[Collected data entries]
Lemma update_emits (st : state) gamma :
  P (PG.Update gamma) -> Forall P (snd (PG.update gamma st)).
Proof.
  intros H. destruct (PG.buffer (PG.self st)) as [|x b] eqn:Eb.
  - rewrite (update_empty_run st gamma Eb). repeat constructor. exact H.
  - rewrite (update_run st gamma) by congruence. repeat constructor. exact H.
Qed.

Lemma save_if_due_emits (st : state) a i :
  P PG.Save -> Forall P (snd (PG.save_if_due a i st)).
Proof.
  intros H. unfold PG.save_if_due. destruct (i =? 0)%Z; [constructor|].
  apply emits_bind; [apply emits_lift|]. intros m st1.
  destruct (m =? 0)%Z; repeat constructor. exact H.
Qed.

Section train.
Hypothesis P_episode : forall ev, PG.is_episode_event ev = true -> P ev.

Lemma train_steps_emits a steps : forall o s (st : state),
  Forall P (snd (PG.train_steps a steps o s st)).
Proof using P_episode.
  induction steps as [|x steps IH]; intros o s st; [constructor|].
  cbn [PG.train_steps].
  apply emits_bind.
  { destruct (PG.render a); repeat constructor. apply P_episode; reflexivity. }
  intros _ st1. apply emits_bind.
  { rewrite choose_action_run. repeat constructor. apply P_episode; reflexivity. }
  intros action st2. apply emits_bind.
  { apply step_emits. intros; apply P_episode; reflexivity. }
  intros [[o_ r] d] st3. apply emits_bind.
  { repeat constructor. apply P_episode; reflexivity. }
  intros _ st4. destruct d; [constructor|apply IH].
Qed.

Lemma train_episode_emits a i l (st : state) :
  Forall P (snd (PG.train_episode a i l st)).
Proof using P_episode.
  unfold PG.train_episode.
  apply emits_bind.
  { rewrite reset_run. repeat constructor. apply P_episode; reflexivity. }
  intros o st1.
  apply emits_bind; [apply train_steps_emits|]. intros ep st2.
  apply emits_bind; [rewrite update_running_reward_run; constructor|].
  intros rr st3.
  apply emits_bind; [apply emits_emit, P_episode; reflexivity|]. intros _ st4.
  apply emits_bind; [apply update_emits, P_episode; reflexivity|]. intros _ st5.
  apply emits_bind; [apply save_if_due_emits, P_episode; reflexivity|].
  intros _ st6. constructor.
Qed.

Lemma train_loop_emits a episodes : forall l (st : state),
  Forall P (snd (PG.train_loop a episodes l st)).
Proof using P_episode.
  induction episodes as [|i episodes IH]; intros l st; [constructor|].
  cbn [PG.train_loop]. apply emits_bind; [apply train_episode_emits|].
  intros l' st1. apply IH.
Qed.

End train.

Section test.
Hypothesis P_test : forall ev, PG.is_test_event ev = true -> P ev.

Lemma test_steps_emits a steps : forall o s (st : state),
  Forall P (snd (PG.test_steps a steps o s st)).
Proof using P_test.
  induction steps as [|x steps IH]; intros o s st; [constructor|].
  cbn [PG.test_steps].
  apply emits_bind.
  { destruct (PG.render a); repeat constructor. apply P_test; reflexivity. }
  intros _ st1. apply emits_bind.
  { repeat constructor. apply P_test; reflexivity. }
  intros action st2. apply emits_bind.
  { apply step_emits. intros; apply P_test; reflexivity. }
  intros [[o_ r] d] st3. destruct d; [constructor|apply IH].
Qed.

Lemma test_episode_emits a i rr (st : state) :
  Forall P (snd (PG.test_episode a i rr st)).
Proof using P_test.
  unfold PG.test_episode.
  apply emits_bind.
  { rewrite reset_run. repeat constructor. apply P_test; reflexivity. }
  intros o st1.
  apply emits_bind; [apply test_steps_emits|]. intros ep st2.
  apply emits_bind; [rewrite update_running_reward_run; constructor|].
  intros rr' st3.
  apply emits_bind; [apply emits_emit, P_test; reflexivity|]. intros _ st4.
  constructor.
Qed.

Lemma test_loop_emits a episodes : forall rr (st : state),
  Forall P (snd (PG.test_loop a episodes rr st)).
Proof using P_test.
  induction episodes as [|i episodes IH]; intros rr st; [constructor|].
  cbn [PG.test_loop]. apply emits_bind; [apply test_episode_emits|].
  intros rr' st1. apply IH.
Qed.

End test.

End pg_emits.

(** ** Runs of the loops of [learn] that complete *)

Section pg_loops.
Open Scope R_scope.
Context {E Obs Act Model Opt Rng Files : Type}.
Context `{!Env E Obs Act} `{!Framework Obs Act Model Opt Rng Files}.

Local Abbreviation M := (@PG.M E Obs Act Model Opt Rng Files).
Local Abbreviation state := (@PG.state E Obs Act Model Opt Rng Files).
Local Abbreviation event := (@PG.event Obs Act).

(** Sequencing, in the style of a postcondition calculus: [Q] is
    established for the whole once it holds after the continuation. *)
Lemma bind_post {A B} (m : M A) (k : A -> M B) st a st1 tr1
    (Q : B -> state -> list event -> Prop) :
  m st = (Ok a, st1, tr1) ->
  (exists b st2 tr2, k a st1 = (Ok b, st2, tr2) /\ Q b st2 (tr1 ++ tr2)) ->
  exists b st2 tr, PG.bind m k st = (Ok b, st2, tr) /\ Q b st2 tr.
Proof.
  intros Hm (b & st2 & tr2 & Hk & HQ).
  exists b, st2, (tr1 ++ tr2). split; [|exact HQ].
  exact (bind_run m k st a st1 tr1 (Ok b) st2 tr2 Hm Hk).
Qed.

Lemma ret_post {A} (a : A) (st : state) (Q : A -> state -> list event -> Prop) :
  Q a st [] -> exists b st2 tr, PG.ret a st = (Ok b, st2, tr) /\ Q b st2 tr.
Proof. intros HQ. exists a, st, []. split; [reflexivity|exact HQ]. Qed.

Lemma render_if_run a (st : state) :
  (if PG.render a then PG.render_env else PG.ret tt) st
  = (Ok tt,
     {| PG.self := PG.self st;
        PG.env := if PG.render a then env_render (PG.env st) else PG.env st;
        PG.rng := PG.rng st; PG.files := PG.files st |},
     if PG.render a then [PG.EnvRender] else []).
Proof. destruct (PG.render a), st; reflexivity. Qed.

Lemma step_run' (st : state) (action : Act) :
  PG.step action st
  = (Ok (snd (env_step (PG.env st) action)),
     {| PG.self := PG.self st; PG.env := fst (env_step (PG.env st) action);
        PG.rng := PG.rng st; PG.files := PG.files st |},
     [PG.EnvStep action (fst (fst (snd (env_step (PG.env st) action))))
        (snd (fst (snd (env_step (PG.env st) action))))
        (snd (snd (env_step (PG.env st) action)))]).
Proof.
  rewrite step_run. destruct (snd (env_step _ _)) as [[o r] d]. reflexivity.
Qed.

(** The step loop of train mode always completes; it runs at most
    [length steps] iterations, stores a transition in each, and touches
    neither the files nor the model. *)
Lemma train_steps_run a steps : forall o s (st : state),
  exists ep st' tr,
    PG.train_steps a steps o s st = (Ok ep, st', tr) /\
    (PG.train_steps_trace a (length steps) tr /\
     (steps <> [] -> PG.buffer (PG.self st') <> []) /\
     PG.files st' = PG.files st).
Proof.
  induction steps as [|x steps IH]; intros o s st.
  - apply ret_post. split; [constructor|]. split; [congruence|reflexivity].
  - cbn [PG.train_steps].
    eapply bind_post; [apply render_if_run|].
    eapply bind_post; [apply choose_action_run|].
    eapply bind_post; [apply step_run'|].
    cbn [PG.self PG.env PG.rng PG.files PG.model].
    destruct (snd (env_step _ _)) as [[o_ r] d].
    eapply bind_post; [apply store_transition_run|].
    cbn [PG.self PG.env PG.rng PG.files PG.model PG.buffer fst snd].
    destruct d.
    + apply ret_post. split; [|split].
      * change (length (x :: steps)) with (S (length steps)).
        apply (PG.steps_done a (length steps) o _ o_ r).
      * intros _. cbn. intros Hnil. apply app_eq_nil in Hnil as [_ Hnil]. discriminate.
      * reflexivity.
    + match goal with |- context [PG.train_steps a steps o_ ?s' ?st'] =>
        destruct (IH o_ s' st') as (ep & st2 & tr & Hrun & Htr & Hbuf & Hfiles)
      end.
      exists ep, st2, tr. split; [exact Hrun|]. split; [|split].
      * change (length (x :: steps)) with (S (length steps)).
        pose proof (PG.steps_continue a (length steps) o
          (fst (model_sample (PG.model (PG.self st)) (PG.rng st) o)) o_ r tr Htr)
          as Hshape.
        unfold PG.train_iteration in Hshape.
        rewrite <- app_assoc in Hshape. exact Hshape.
      * intros _. destruct steps as [|y steps'].
        -- cbn in Hrun. injection Hrun as _ <- _. cbn.
           intros Hnil. apply app_eq_nil in Hnil as [_ Hnil]. discriminate.
        -- apply Hbuf. discriminate.
      * rewrite Hfiles. reflexivity.
Qed.

Lemma range_length lo hi : length (Py.range lo hi) = Z.to_nat (hi - lo).
Proof. unfold Py.range. rewrite length_map, length_seq. reflexivity. Qed.

Lemma range_from_one hi : Forall (fun i => i <> 0%Z) (Py.range 1 hi).
Proof.
  unfold Py.range. apply Forall_map, Forall_forall. intros k _. simpl. lia.
Qed.

Lemma range_nonempty lo hi : (lo < hi)%Z -> Py.range lo hi <> [].
Proof.
  intros H Hnil. apply (f_equal length) in Hnil.
  rewrite range_length in Hnil. simpl in Hnil. lia.
Qed.

Lemma train_steps_trace_quiet a n (tr : list event) :
  PG.train_steps_trace a n tr ->
  omap PG.printed_sum tr = [] /\ List.filter PG.is_file_io tr = [].
Proof.
  induction 1 as [|n s act s_ r|n s act s_ r tr _ [IH1 IH2]].
  - split; reflexivity.
  - unfold PG.train_iteration. destruct (PG.render a); split; reflexivity.
  - unfold PG.train_iteration. rewrite omap_app, List.filter_app, IH1, IH2.
    destruct (PG.render a); split; reflexivity.
Qed.

Lemma save_if_due_run a i (st : state) :
  i <> 0%Z -> PG.save_interval a <> 0%Z ->
  exists st',
    PG.save_if_due a i st
    = (Ok tt, st', if (i mod PG.save_interval a =? 0)%Z then [PG.Save] else []) /\
    PG.buffer (PG.self st') = PG.buffer (PG.self st).
Proof.
  intros Hi Hs. unfold PG.save_if_due, Py.mod_.
  destruct (Z.eqb_spec i 0) as [|_]; [contradiction|].
  destruct (Z.eqb_spec (PG.save_interval a) 0) as [|_]; [contradiction|].
  unfold PG.bind, PG.lift.
  destruct (i mod PG.save_interval a =? 0)%Z.
  - rewrite save_run. eexists. split; reflexivity.
  - exists st. split; reflexivity.
Qed.

(** With a zero [save_interval] the modulo raises. *)
Lemma save_if_due_zero a i (st : state) :
  i <> 0%Z -> PG.save_interval a = 0%Z ->
  PG.save_if_due a i st = (Raise ZeroDivisionError, st, []).
Proof.
  intros Hi Hs. unfold PG.save_if_due, Py.mod_. rewrite Hs.
  destruct (Z.eqb_spec i 0) as [|_]; [contradiction|]. reflexivity.
Qed.

(** One episode of train mode, when at least one step is allowed and the
    checkpoint interval is not zero. *)
Lemma train_episode_run a i l (st : state) :
  (0 < PG.max_steps a)%Z -> PG.save_interval a <> 0%Z -> i <> 0%Z ->
  exists l' st' tr,
    PG.train_episode a i l st = (Ok l', st', tr) /\
    (PG.train_episode_trace a i tr /\
     exists ep_rs_sum,
       omap PG.printed_sum tr = [ep_rs_sum] /\
       let rr := match PG.running_reward l with
                 | None => ep_rs_sum
                 | Some p => 0.99 * p + 0.01 * ep_rs_sum
                 end in
       l' = {| PG.running_reward := Some rr;
               PG.reward_buffer := PG.reward_buffer l ++ [rr] |}).
Proof.
  intros Hms Hsi Hi. unfold PG.train_episode.
  eapply bind_post; [apply reset_run|].
  cbv beta.
  match goal with |- context [PG.bind (PG.train_steps a ?steps ?o ?s) _ ?st1] =>
    destruct (train_steps_run a steps o s st1)
      as (ep & st2 & steps_tr & Hrun & Hshape & Hbuf & _)
  end.
  eapply bind_post; [exact Hrun|].
  eapply bind_post; [apply update_running_reward_run|].
  eapply bind_post; [reflexivity|].
  assert (Hne : PG.buffer (PG.self st2) <> []).
  { apply Hbuf, range_nonempty. lia. }
  pose proof (update_run st2 (PG.gamma a) Hne) as Hupd. cbv zeta in Hupd.
  eapply bind_post; [exact Hupd|].
  cbv beta.
  match goal with |- context [PG.bind (PG.save_if_due a i) _ ?st3] =>
    destruct (save_if_due_run a i st3 Hi Hsi) as (st4 & Hsave & _)
  end.
  eapply bind_post; [exact Hsave|].
  apply ret_post.
  rewrite range_length, Z.sub_0_r in Hshape.
  destruct (train_steps_trace_quiet a _ _ Hshape) as [Hq _].
  split.
  - exists steps_tr, ep. split; [exact Hshape|].
    rewrite app_nil_r. reflexivity.
  - exists ep. split.
    + rewrite !omap_app, Hq.
      destruct (_ =? 0)%Z; reflexivity.
    + cbv zeta. destruct (PG.running_reward l) as [p|].
      * replace (0.99 * p + 0.01 * ep) with (p * 0.99 + ep * 0.01) by lra.
        reflexivity.
      * reflexivity.
Qed.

WHAT TO PRODUCE.
Starting with the line above that holds "eapply bind_post; [apply store_transition_run|]." and stopping with the line that holds "as [|y steps'].", reproduce each line exactly, omitting all other lines.

PROBLEM SOLUTION.
    eapply bind_post; [apply store_transition_run|].
    cbn [PG.self PG.env PG.rng PG.files PG.model PG.buffer fst snd].
    destruct d.
    + apply ret_post. split; [|split].
      * change (length (x :: steps)) with (S (length steps)).
        apply (PG.steps_done a (length steps) o _ o_ r).
      * intros _. cbn. intros Hnil. apply app_eq_nil in Hnil as [_ Hnil]. discriminate.
      * reflexivity.
    + match goal with |- context [PG.train_steps a steps o_ ?s' ?st'] =>
        destruct (IH o_ s' st') as (ep & st2 & tr & Hrun & Htr & Hbuf & Hfiles)
      end.
      exists ep, st2, tr. split; [exact Hrun|]. split; [|split].
      * change (length (x :: steps)) with (S (length steps)).
        pose proof (PG.steps_continue a (length steps) o
          (fst (model_sample (PG.model (PG.self st)) (PG.rng st) o)) o_ r tr Htr)
          as Hshape.
        unfold PG.train_iteration in Hshape.
        rewrite <- app_assoc in Hshape. exact Hshape.
      * intros _. destruct steps as [|y steps'].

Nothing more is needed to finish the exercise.